INFORMATION GIVEN »
• • •

(** * Campus route finder: [src/services/pathfinding.js]

    A shallow embedding of the [MinHeap] and [PathFinder] classes and of the
    part of the data layer they read, with the properties of the routing
    engine stated and proved over it.

    Conventions of the embedding.
    - JavaScript numbers are modelled by exact rationals ([Q]): finite values
      only, no rounding error.  Integer columns ([node_id], [floor_level],
      [edge_id]) are [Z].  JavaScript rounds every sum, product and quotient
      to 53 significant bits; the properties that rest on exact sums
      (shortest paths, totals against step sums, reversed headings, compass
      sectors) carry the premise under which the two agree
      ([whole_metres], [quarter_degrees]).
    - [Map]s are [gmap]s keyed by the integer id, the [Set] of visited nodes is
      a [gset], arrays are lists read with [!!] and written with [<[_:=_]>].
    - Mutation of [this] is explicit state passing.
    - The [await]ed data-layer reads are functions of a [DataLayer] value that
      is fixed for the duration of one call; node codes are compared as
      they are written.
    - Loops carry fuel; for each of them a lemma shows that the fuel given
      is enough, or that running out of it is a loop that never ends.

    - Strings are byte strings; [toFixed], the printing of integers in
      template literals and [trim] are parameters of [getDirections] and of
      the route handlers.

    The definitions come first (queue, data layer, engine, search, the
    vocabulary of the properties, concrete data, directions, the
    [POST /find-path] handlers of [routes/mobileApi.js] and of the web API),
    then the theory of the queue, of the search loop and of [buildGraph],
    then the properties. *)

From Stdlib Require Import QArith Qround Qabs Lqa Sorted.
From stdpp Require Import gmap strings list fin_maps pretty.

Local Open Scope Q_scope.
#[local] Set Warnings "-clear-no-such-hyp".

(** ** JavaScript arithmetic on the rational model *)

Module JS.

(** [x < y] on numbers. *)
Definition ltb (x y : Q) : bool := negb (Qle_bool y x).

(** [x <= y] on numbers. *)
Definition leb (x y : Q) : bool := Qle_bool x y.

(** [Math.floor]. *)
Definition Math_floor (x : Q) : Z := Qfloor x.

(** [Math.round]: nearest integer, halves go up. *)
Definition Math_round (x : Q) : Z := Qfloor (x + (1 # 2)).

(** Truncation towards zero, the integer quotient behind [%]. *)
Definition trunc (x : Q) : Z :=
  if Qle_bool 0 x then Qfloor x else Qceiling x.

(** [a % b] on numbers: the remainder takes the sign of the dividend. *)
Definition rem (a b : Q) : Q := a - b * inject_Z (trunc (a / b)).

• • •

Exactly as shown, output all of the material above.

SOLUTION TO THIS EXERCISE »
(** * Campus route finder: [src/services/pathfinding.js]

    A shallow embedding of the [MinHeap] and [PathFinder] classes and of the
    part of the data layer they read, with the properties of the routing
    engine stated and proved over it.

    Conventions of the embedding.
    - JavaScript numbers are modelled by exact rationals ([Q]): finite values
      only, no rounding error.  Integer columns ([node_id], [floor_level],
      [edge_id]) are [Z].  JavaScript rounds every sum, product and quotient
      to 53 significant bits; the properties that rest on exact sums
      (shortest paths, totals against step sums, reversed headings, compass
      sectors) carry the premise under which the two agree
      ([whole_metres], [quarter_degrees]).
    - [Map]s are [gmap]s keyed by the integer id, the [Set] of visited nodes is
      a [gset], arrays are lists read with [!!] and written with [<[_:=_]>].
    - Mutation of [this] is explicit state passing.
    - The [await]ed data-layer reads are functions of a [DataLayer] value that
      is fixed for the duration of one call; node codes are compared as
      they are written.
    - Loops carry fuel; for each of them a lemma shows that the fuel given
      is enough, or that running out of it is a loop that never ends.

    - Strings are byte strings; [toFixed], the printing of integers in
      template literals and [trim] are parameters of [getDirections] and of
      the route handlers.

    The definitions come first (queue, data layer, engine, search, the
    vocabulary of the properties, concrete data, directions, the
    [POST /find-path] handlers of [routes/mobileApi.js] and of the web API),
    then the theory of the queue, of the search loop and of [buildGraph],
    then the properties. *)

From Stdlib Require Import QArith Qround Qabs Lqa Sorted.
From stdpp Require Import gmap strings list fin_maps pretty.

Local Open Scope Q_scope.
#[local] Set Warnings "-clear-no-such-hyp".

(** ** JavaScript arithmetic on the rational model *)

Module JS.

(** [x < y] on numbers. *)
Definition ltb (x y : Q) : bool := negb (Qle_bool y x).

(** [x <= y] on numbers. *)
Definition leb (x y : Q) : bool := Qle_bool x y.

(** [Math.floor]. *)
Definition Math_floor (x : Q) : Z := Qfloor x.

(** [Math.round]: nearest integer, halves go up. *)
Definition Math_round (x : Q) : Z := Qfloor (x + (1 # 2)).

(** Truncation towards zero, the integer quotient behind [%]. *)
Definition trunc (x : Q) : Z :=
  if Qle_bool 0 x then Qfloor x else Qceiling x.

(** [a % b] on numbers: the remainder takes the sign of the dividend. *)
Definition rem (a b : Q) : Q := a - b * inject_Z (trunc (a / b)).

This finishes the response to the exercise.